2.1. Parameters of a Priming Query
A priming query SHOULD use a QNAME of "." and a QTYPE of NS. The
priming query MUST be sent over UDP (section 6.1.3.2 of [RFC1123]).
The UDP source port SHOULD be randomly selected [RFC5452]. The RD
bit MUST NOT be set.
The resolver SHOULD also use EDNS0 [RFC6891] and SHOULD announce and
handle a reassembly size of at least 1024 octets [RFC3226]. This is
to cover the size of a full priming response (see Section 3.3).

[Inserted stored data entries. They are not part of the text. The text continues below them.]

(* ===== verification/Registry.v ===== *)
(** * The registry client (nova-api/src/registry.rs)

    Image references, and the pull of an image from a container registry into
    an OCI layout directory.  HTTP is a host interface that answers any way it
    likes; serde_json and SHA-256 are parameters. *)

From S2P Require Import Prelude Pool Wasm Sandbox Store Oci Initrd Extract Caches Pull.

Inductive RegistryError : Type :=
| Http (e : string)
| Auth (e : string)
| ManifestNotFound (e : string)
| NoPlatformMatch
| DigestMismatch (expected actual : string)
| RegIo (e : string)
| InvalidReference (e : string)
| Json (e : string).

(** ** String operations of the standard library

    On the bytes of a [String]: a UTF-8 pattern is found at character
    boundaries only. *)

(** The text before and after the first ([find]) and the last ([rfind])
    occurrence of a pattern, and of a character. *)
Fixpoint split_first (p s : string) : option (string * string) :=
  match strip_prefix p s with
  | Some r => Some ("", r)
  | None => match s with
            | EmptyString => None
            | String c s => '(a, b) ← split_first p s; Some (String c a, b)
            end
  end.

Fixpoint split_last (ch : Ascii.ascii) (s : string) : option (string * string) :=
  match s with
  | EmptyString => None
  | String c s =>
      match split_last ch s with
      | Some (a, b) => Some (String c a, b)
      | None => if decide (c = ch) then Some ("", s) else None
      end
  end.

Definition contains_str (p s : string) : bool := bool_decide (is_Some (split_first p s)).

(** The [White_Space] characters that [trim] removes, in UTF-8. *)
Definition white_space : list (list Z) :=
  ((λ c, [c]) <$> [9; 10; 11; 12; 13; 32]) ++ [[0xC2; 0x85]; [0xC2; 0xA0]; [0xE1; 0x9A; 0x80]] ++
  ((λ c, [0xE2; 0x80; c]) <$> seqZ 0x80 11) ++
  [[0xE2; 0x80; 0xA8]; [0xE2; 0x80; 0xA9]; [0xE2; 0x80; 0xAF]; [0xE2; 0x81; 0x9F]; [0xE3; 0x80; 0x80]].

Fixpoint drop_prefix (p l : list Z) : option (list Z) :=
  match p, l with
  | [], _ => Some l
  | a :: p, b :: l => if a =? b then drop_prefix p l else None
  | _ :: _, [] => None
  end.

Fixpoint first_prefix (ps : list (list Z)) (l : list Z) : option (list Z) :=
  match ps with
  | [] => None
  | p :: ps => match drop_prefix p l with Some r => Some r | None => first_prefix ps l end
  end.

Fixpoint drop_white (fuel : nat) (ps : list (list Z)) (l : list Z) : list Z :=
  match fuel with
  | O => l
  | S fuel => match first_prefix ps l with Some r => drop_white fuel ps r | None => l end
  end.

(** Each round removes a character, so the length is enough fuel. *)
Definition trim_bytes (l : list Z) : list Z :=
  let l := drop_white (length l) white_space l in
  reverse (drop_white (length l) (reverse <$> white_space) (reverse l)).

Definition trim (s : string) : string :=
  bytes_string (z2b <$> trim_bytes (b2z <$> string_bytes s)).

Definition colon : Ascii.ascii := Ascii.ascii_of_nat 58.
Definition dquote : string := String (Ascii.ascii_of_nat 34) EmptyString.

(** ** Image references *)

Record ImageReference : Type := { registry : string; repository : string; reference : string }.

(** The name and the reference of a trimmed input: split at the first ['@'],
    else at the last [':'] unless it belongs to the registry. *)
Definition split_reference (input : string) : string * string :=
  match split_first "@" input with
  | Some (name, digest) => (name, digest)
  | None =>
      match split_last colon input with
      | Some (name, tag) =>
          match split_first "/" input with
          | Some (before, _) => if (String.length before <? String.length name)%nat then (name, tag)
                                else (input, "latest")
          | None => (name, tag)
          end
      | None => (input, "latest")
      end
  end.

Definition docker_hub : string := "registry-1.docker.io".

(** The registry and the repository of a name. *)
Definition split_name (name_part : string) : string * string :=
  match split_first "/" name_part with
  | Some (first, rest) =>
      if contains_str "." first || contains_str ":" first then (first, rest)
      else (docker_hub, name_part)
  | None => (docker_hub, "library/" +:+ name_part)
  end.

Definition parse (input : string) : outcome RegistryError ImageReference :=
  let input := trim input in
  if String.eqb input "" then Err (InvalidReference "empty image reference") else
  let '(name_part, reference) := split_reference input in
  let '(registry, repository) := split_name name_part in
  Ok {| registry := registry; repository := repository; reference := reference |}.

Definition display_ref (r : ImageReference) : string :=
  if String.prefix "sha256:" (reference r)
  then registry r +:+ "/" +:+ repository r +:+ "@" +:+ reference r
  else registry r +:+ "/" +:+ repository r +:+ ":" +:+ reference r.

(** [sanitize_image_ref]: every character that is not alphanumeric, [-] or [_]
    becomes [-].  A character is its UTF-8 bytes; which of those beyond ASCII
    are alphanumeric is Unicode's to say. *)
Definition ascii_alphanumeric (b : Z) : bool :=
  ((48 <=? b) && (b <=? 57)) || ((65 <=? b) && (b <=? 90)) || ((97 <=? b) && (b <=? 122)).

Fixpoint chars (l : list byte) : list (list byte) :=
  match l with
  | [] => []
  | b :: l =>
      match chars l with
      | (c :: cs) :: rest => if utf8_cont c then (b :: c :: cs) :: rest else [b] :: (c :: cs) :: rest
      | rest => [b] :: rest
      end
  end.

Definition sanitize_char (alphanumeric : list byte → bool) (c : list byte) : list byte :=
  let dash := string_bytes "-" in
  match c with
  | [b] => if ascii_alphanumeric (b2z b) || (b2z b =? 45) || (b2z b =? 95) then c else dash
  | _ => if alphanumeric c then c else dash
  end.

Definition sanitize_image_ref (alphanumeric : list byte → bool) (image_ref : string) : string :=
  bytes_string (concat (sanitize_char alphanumeric <$> chars (string_bytes image_ref))).

(** ** The documents of a registry *)

Module Doc.

Record OciManifestDescriptor : Type := { media_type : string; digest : string; size : Z }.
Record OciManifest : Type := {
  schema_version : Z; config : OciManifestDescriptor; layers : list OciManifestDescriptor }.
Record Platform : Type := { architecture : string; os : string }.
Record ManifestListEntry : Type := { entry_digest : string; platform : option Platform }.
Record ManifestList : Type := { entries : list ManifestListEntry }.
Record OciDescriptor : Type := { od_media_type : string; od_digest : string; od_size : Z }.
Record OciIndex : Type := { index_version : Z; manifests : list OciDescriptor }.
(** The Docker-style [manifest.json]. *)
Record DockerManifest : Type := { dm_config : string; dm_repo_tags : list string; dm_layers : list string }.

End Doc.

(** [serde_json::Value], as far as the client looks into it. *)
Inductive JsonValue : Type :=
| JString (s : string)
| JObject (fields : list (string * JsonValue))
| JOther.

(** [serde_json] at the types the client reads and writes. *)
Class RegistryJson : Type := {
  parse_value : list byte → string + JsonValue;
  read_manifest_list : list byte → string + Doc.ManifestList;
  read_manifest : list byte → string + Doc.OciManifest;
  manifest_to_vec : Doc.OciManifest → list byte;
  index_to_vec_pretty : Doc.OciIndex → list byte;
  docker_to_vec_pretty : Doc.DockerManifest → list byte;
}.

(** ** HTTP *)

(** A response: its headers by lowercase name, and the chunks of its body,
    the last of which may be a transport error. *)
Record HttpResponse : Type := {
  status : Z;
  header : string → option (list byte);
  content_length : option Z;
  body : list (string + list byte);
}.

(** [send]: the method is GET, the headers are those given. *)
Class HttpHost (N : Type) : Type := {
  http_send : string → list (string * string) → N → (string + HttpResponse) * N;
}.

Definition is_success (s : Z) : bool := (200 <=? s) && (s <? 300).
Definition inject_opt (path : string) (mode : Z) (cpio : list byte) (data : option (list byte)) : list byte :=
  from_option (λ b, inject_file cpio (string_bytes path) b mode) cpio data.

Definition inject_init_into_cpio (env : string → option string) (cpio_path : string)
    (entry_script : option (list byte)) (kernel_path : option string) : stm Disk string unit :=
  let extra := inject_file [] (string_bytes "init") (string_bytes init_script) 0x81ED in
  let extra := inject_opt "entry.sh" 0x81ED extra entry_script in
  seed ← first_readable (seed_entropy_paths env kernel_path);
  append_existing cpio_path (inject_opt "sbin/seed-entropy" 0x81ED extra seed).

(** The enabled probes' bytecode that can be read. *)
Fixpoint inject_probes (ebpf_dir : string) (cpio : list byte) (ps : list ProbeSpec)
    : stm Disk string (list byte) := λ d,
  match ps with
  | [] => (Ok cpio, d)
  | p :: ps =>
      match (if enabled p then bytecode p else None) with
      | None => inject_probes ebpf_dir cpio ps d
      | Some name =>
          let '(r, d) := fs_read (ebpf_dir +:+ "/" +:+ name) d in
          inject_probes ebpf_dir
            match r with
            | Ok b => inject_file cpio (string_bytes ("opt/nova/ebpf/" +:+ name)) b 0x81A4
            | _ => cpio
            end ps d
      end
  end.
Lemma config_roundtrip_witness :
  config_in_range demo_config ∧ deserialize (TvTable (config_doc demo_config)) = Some demo_config.
Proof.
  assert (H : config_in_range demo_config) by (split; unfold in_uint; cbn; lia).
  split; [exact H|]. exact (config_roundtrip demo_config H).
Defined.

(** The rule the documentation shows has neither a name nor [enabled], and its
    action is in lower case: any of these refuses the whole file. *)
Definition doc_with_rule (rule : toml_doc) : toml := TvTable [("policy", TvTable [("rules", TvArray [TvTable rule])])].
Example documented_rule_refused :
  (deserialize (doc_with_rule [("event_type", TvString "process_exec"); ("action", TvString "alert")]) : option DaemonConfig) = None ∧
  (deserialize (doc_with_rule [("name", TvString "r"); ("event_type", TvString "process_exec"); ("action", TvString "alert");
    ("enabled", TvBool true)]) : option DaemonConfig) = None ∧
  is_Some (deserialize (doc_with_rule [("name", TvString "r"); ("event_type", TvString "process_exec");
    ("action", TvString "Alert"); ("enabled", TvBool true)]) : option DaemonConfig).
Proof. split_and!; [reflexivity..|by eexists]. Qed.

(** A policy section that says nothing of admission has it on, and a
    configuration without a kernel is accepted. *)
Example admission_by_default :
  (λ c, (cfg_admission_enabled (dc_policy c), kernel_path c)) <$>
    (deserialize (TvTable [("policy", TvTable [("max_vcpus", TvInteger 4)])]) : option DaemonConfig) = Some (true, None).
Proof. reflexivity. Qed.

(** A port outside of its type refuses the file. *)
Example port_out_of_range :
  (deserialize (TvTable [("daemon", TvTable [("api_port", TvInteger 65536)])]) : option DaemonConfig) = None.
Proof. reflexivity. Qed.

(** An empty document, and an empty section for the guest's sensors. *)
Example minimal_documents :
  deserialize (TvTable []) = Some defaults ∧
  deserialize (TvTable [("sensor", TvTable [("guest", TvTable [])])]) = Some defaults.
Proof.
  split; apply config_defaults; try (by left); [by left; left|].
  right. eexists. split; [reflexivity|]. split_and!; [by right|reflexivity..].
Qed.
(* ===== verification/Daemon.v ===== *)
(** * The runtime daemon (nova-api/src/server.rs: RuntimeDaemonService)

    The handlers that create, start, stop, destroy and inspect sandboxes, run
    commands in them and carry their consoles.  A VM thread shares with the
    daemon a shutdown flag and two byte queues, kept here in a store of
    threads; what the thread does in between is the environment's. *)

From stdpp Require Import pretty.
From S2P Require Import Prelude Pool Wasm Sandbox Policy Calendar Store Oci Initrd Extract Caches Pull Agent Eye Probes Kvm Builder Registry ImageService GuestImage.
#[local] Open Scope Z_scope.

(** ** Messages (runtime.proto) *)

Record ProtoConfig : Type := {
  pc_vcpus : Z; pc_memory_mib : Z; pc_kernel : string; pc_rootfs : string; pc_cmdline : string;
  pc_network : option Sandbox.NetworkConfig }.
Record CreateSandboxRequest : Type := {
  cr_sandbox_id : string; cr_image : string; cr_config : option ProtoConfig; cr_command : string }.
Record SandboxStatusResponse : Type := {
  st_sandbox_id : string; st_state : Z; st_pid : Z; st_created_at : option string }.
Record ExecInSandboxResponse : Type := { ex_exit_code : Z; ex_stdout : list byte; ex_stderr : list byte }.

Definition state_to_proto (s : SandboxState) : Z :=
  match s with Created => 1 | Running => 2 | Stopped => 3 | Error => 4 end.

(** ** State *)

Record L4PoolMeta : Type := {
  l4_image_name : string; l4_image_digest : string; l4_config_hash : string; l4_vm_config_toml : string;
  l4_memory_mib : Z; l4_vcpus : Z }.

(** What a VM thread is started with, and what it shares. *)
Record VmArgs : Type := {
  va_toml : string; va_sandbox : string; va_digest : string; va_command : string; va_image : string;
  va_snapshot_dir : string }.
Record VmThread : Type := {
  th_args : VmArgs; th_shutdown : bool; th_output : list byte; th_input : list byte }.

(** The daemon's settings. *)
Record DaemonEnv : Type := {
  de_kernel_path : option string;
  de_image_dir : string;
  de_tap_device : option string;
  de_sensors : SensorConfig;
  de_env : string → option string;
  de_dir_exists : string → bool;
}.

(** [RuntimeError::to_string] under the status each handler gives it. *)
Definition lifecycle_status (e : RuntimeError) : Status :=
  match e with
  | SandboxNotFound _ => NotFoundStatus (runtime_error_text e)
  | InvalidState _ _ _ => FailedPrecondition (runtime_error_text e)
  | _ => Internal (runtime_error_text e)
  end.
Definition exists_status (e : RuntimeError) : Status := AlreadyExists (runtime_error_text e).
Definition missing_status (e : RuntimeError) : Status := NotFoundStatus (runtime_error_text e).

Definition default_kernel : string := "/boot/vmlinux".
Definition vm_cmdline : string :=
  "console=ttyS0 reboot=k panic=1 random.trust_cpu=on tsc=reliable no_timer_check lpj=5000000 " +:+
  "preempt=none nosmp noapictimer clk_ignore_unused".
Definition default_rootfs : string := "/var/lib/nova/rootfs.ext4".
Definition fixtures_dir : string := "/mnt/c/Users/haris/Desktop/personal/sandbox-reseach/novavm/tests/fixtures".

(** [split(':').next()]: the text before the first colon. *)
Definition before_colon (s : string) : string := match split_first ":" s with Some (a, _) => a | None => s end.
Definition short_name (image : string) : string := after_last_slash "" (before_colon image).

(** The least memory for an initrd of [n] bytes, in [u32]. *)
Definition min_memory_for (n : Z) : Z := Z.max 256 (wrap32 (wrap32 (wrap32 (n / (1024 * 1024)) + 1) * 3)).

Definition ends_with (suffix s : string) : bool :=
  String.eqb (String.substring (String.length s - String.length suffix) (String.length suffix) s) suffix &&
  (String.length suffix <=? String.length s)%nat.

Section Daemon.
Context {N P SC : Type} `{WasmHost} `{HttpHost N} `{RegistryJson} `{OciJson} `{Tar}.
Context `{Serde BlobStoreIndex} `{Serde RootfsCacheIndex}.
Context (sha256_hex : list byte → string) (status_text status_error : Z → string)
  (alphanumeric : list byte → bool) (report : Fs → hpath → dir) (show_errno : Z → string)
  (read_file : string → string + list byte) (probes_json : list ProbeSpec → list byte).
Context (env : DaemonEnv).
(** The state of the service: [vm_handles] holds indexes of the store of
    threads; sources are the guest event sources handed to the pipeline. *)
Record RuntimeDaemonService : Type := {
  orchestrator : SandboxOrchestrator (P:=P) (SC:=SC);
  images : ImageDaemonService N;
  threads : list VmThread;
  vm_handles : gmap string nat;
  image_digests : gmap string string;
  sandbox_commands : gmap string string;
  image_names : gmap string string;
  vm_pool : option (PoolInner (P:=P) * L4PoolMeta);
  policy_state : PolicyState;
  sources : list string;
}.
Local Abbreviation Service := RuntimeDaemonService.
Local Abbreviation run := (stm Service Status).
Implicit Types s : Service.

(** *** Access to the parts *)

Definition with_orchestrator s o : Service :=
  {| orchestrator := o; images := images s; threads := threads s; vm_handles := vm_handles s;
     image_digests := image_digests s; sandbox_commands := sandbox_commands s; image_names := image_names s;
     vm_pool := vm_pool s; policy_state := policy_state s; sources := sources s |}.
Definition with_images s i : Service :=
  {| orchestrator := orchestrator s; images := i; threads := threads s; vm_handles := vm_handles s;
     image_digests := image_digests s; sandbox_commands := sandbox_commands s; image_names := image_names s;
     vm_pool := vm_pool s; policy_state := policy_state s; sources := sources s |}.
Definition with_threads s t (h : gmap string nat) : Service :=
  {| orchestrator := orchestrator s; images := images s; threads := t; vm_handles := h;
     image_digests := image_digests s; sandbox_commands := sandbox_commands s; image_names := image_names s;
     vm_pool := vm_pool s; policy_state := policy_state s; sources := sources s |}.
Definition with_metadata s (i : string) (digest command image : string) : Service :=
  {| orchestrator := orchestrator s; images := images s; threads := threads s; vm_handles := vm_handles s;
     image_digests := <[i := digest]> (image_digests s);
     sandbox_commands := <[i := command]> (sandbox_commands s);
     image_names := <[i := image]> (image_names s);
     vm_pool := vm_pool s; policy_state := policy_state s; sources := sources s |}.
Definition with_source s (name : string) : Service :=
  {| orchestrator := orchestrator s; images := images s; threads := threads s; vm_handles := vm_handles s;
     image_digests := image_digests s; sandbox_commands := sandbox_commands s; image_names := image_names s;
     vm_pool := vm_pool s; policy_state := policy_state s; sources := sources s ++ [name] |}.

(** An operation of the orchestrator, with the status of its errors. *)
Definition orch {A} (m : stm SandboxOrchestrator RuntimeError A) (f : RuntimeError → Status) : run A := λ s,
  let '(r, o) := m (orchestrator s) in (map_err f r, with_orchestrator s o).
Definition find_sandbox (i : string) : run Sandbox := λ s,
  (map_err missing_status (get i (orchestrator s)), s).

(** An operation whose failure is only logged. *)
Definition attempt {A} (m : run A) : run (option A) := λ s,
  match m s with
  | (Ok a, s) => (Ok (Some a), s)
  | (Err _, s) => (Ok None, s)
  | (Panic p, s) => (Panic p, s)
  end.

Definition on_images {A} (m : stm (ImageDaemonService N) Status A) : run A := λ s,
  let '(r, i) := m (images s) in (r, with_images s i).
Definition logged {E} (e : E) : Status := Internal "".
Definition host_files s : Disk := disk (image_puller (images s)).
Definition on_files {A} (m : stm Disk string A) : run A :=
  on_images (on_puller (λ p, let '(r, d) := m (disk p) in (map_err Io r, set_disk p d)) logged).


(** *** Creating a sandbox *)

Definition sandbox_id_of (req : CreateSandboxRequest) (nanos : Z) : string :=
  if String.eqb (cr_sandbox_id req) "" then "nova-" +:+ fmt_x (Z.land nanos 0xFFFFFFFF) else cr_sandbox_id req.

Definition kernel_of : string := default default_kernel (de_kernel_path env).

(** The fast path: the pool was warmed for this image and has a VM ready. *)
Definition l4_fast_path s (image : string) : option L4PoolMeta :=
  match vm_pool s with
  | Some (p, meta) =>
      if String.eqb (l4_image_name meta) image && (0 <? ready_count (stats p)) then Some meta else None
  | None => None
  end.

Definition l4_config (meta : L4PoolMeta) : SandboxConfig := {|
  Sandbox.vcpus := l4_vcpus meta; Sandbox.memory_mib := l4_memory_mib meta; kernel := kernel_of;
  rootfs := "L4_POOL"; cmdline := vm_cmdline; network := None; kind := Vm |}.

Definition entry_script (command : string) : option (list byte) :=
  if String.eqb command "" then None
  else Some (string_bytes ("#!/bin/sh" +:+ newline +:+ command +:+ newline)).

(** A converted image: what is remembered of it, and what is injected. *)
Definition image_ready (i : string) (req : CreateSandboxRequest) (digest rootfs : string) : run string :=
  modify (λ s, with_metadata s i digest (cr_command req) (cr_image req)) ;;
  attempt (on_files (inject_init_into_cpio (de_env env) rootfs (entry_script (cr_command req)) (de_kernel_path env))) ;;
  (if gs_enabled (guest (de_sensors env))
   then attempt (on_files (inject_guest_ebpf probes_json rootfs (guest (de_sensors env)) (de_sensors env)))
   else mret None) ;;
  mret rootfs.

Definition convert_layout (now : Z) (dir : string) : run ImageInfo :=
  on_images (on_puller (pull_oci_layout sha256_hex report show_errno now dir) logged).
Definition stub_pull (image : string) : run unit :=
  attempt (on_images (on_puller (Pull.pull sha256_hex image) logged)) ;; mret tt.

Definition local_image (now : Z) (i : string) (req : CreateSandboxRequest) (dir : string) : run (option string) :=
  info ← attempt (convert_layout now dir);
  match info with
  | Some info => p ← image_ready i req (info_digest info) (info_rootfs info); mret (Some p)
  | None => stub_pull (cr_image req) ;; mret None
  end.

Definition registry_image (now : Z) (i : string) (req : CreateSandboxRequest) : run (option string) :=
  match parse (cr_image req) with
  | Ok image =>
      let dir := join (de_image_dir env) ("oci-" +:+ sanitize_image_ref alphanumeric (cr_image req)) in
      digest ← attempt (on_images (on_registry
        (registry_pull sha256_hex status_text status_error image dir false) logged));
      match digest with
      | Some digest =>
          info ← attempt (convert_layout now dir);
          match info with
          | Some info => p ← image_ready i req digest (info_rootfs info); mret (Some p)
          | None => mret None
          end
      | None => stub_pull (cr_image req) ;; mret None
      end
  | _ => stub_pull (cr_image req) ;; mret None
  end.

Definition image_initrd (now : Z) (i : string) (req : CreateSandboxRequest) : run (option string) :=
  if String.eqb (cr_image req) "" then mret None else
  let oci_dir := join fixtures_dir (short_name (cr_image req) +:+ "-oci") in
  if de_dir_exists env oci_dir then local_image now i req oci_dir else registry_image now i req.

Definition min_memory (initrd : option string) : run Z :=
  match initrd with
  | None => mret 128
  | Some p => n ← attempt (on_files (fs_size p)); mret (min_memory_for (default 0 n))
  end.

Definition sandbox_config (req : CreateSandboxRequest) (initrd : option string) (min_mem : Z) : SandboxConfig :=
  match cr_config req with
  | Some c =>
      let requested := if 0 <? pc_memory_mib c then pc_memory_mib c else 512 in
      {| Sandbox.vcpus := if 0 <? pc_vcpus c then pc_vcpus c else 1;
         Sandbox.memory_mib := Z.max requested min_mem;
         kernel := if String.eqb (pc_kernel c) "" then kernel_of else pc_kernel c;
         rootfs := match initrd with
                   | Some p => p
                   | None => if String.eqb (pc_rootfs c) "" then default_rootfs else pc_rootfs c
                   end;
         cmdline := if String.eqb (pc_cmdline c) "" then vm_cmdline else pc_cmdline c;
         network := pc_network c; kind := Vm |}
  | None =>
      {| Sandbox.vcpus := 1; Sandbox.memory_mib := min_mem; kernel := kernel_of;
         rootfs := default default_rootfs initrd; cmdline := vm_cmdline; network := None; kind := Vm |}
  end.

2.2. Repeating Priming Queries
A resolver SHOULD NOT originate a priming query more often than once
per day (or whenever the resolver starts). It SHOULD adhere to the
TTL values given in the priming response. To avoid amnesia, the
resolver MAY proactively re-prime before the old root NS RRSet
expires from the cache, but only after 75 percent of the NS RRSet's
TTL (or of the A/AAAA RRSets' TTL, whichever is lower) have passed.
Should the priming query time out, the resolver SHOULD retry with a
different target address.
2.3. Target Selection
A resolver MUST select the target for a priming query randomly from
the list of addresses (IPv4 and IPv6) available in its SBELT
structure and it MUST ensure that all targets are selected with equal
probability even upon startup. For resending the priming query to a
different server the random selection SHOULD also be used.
2.4. DNSSEC with Priming Queries
The resolver SHOULD NOT set the DNSSEC OK [RFC4033] bit.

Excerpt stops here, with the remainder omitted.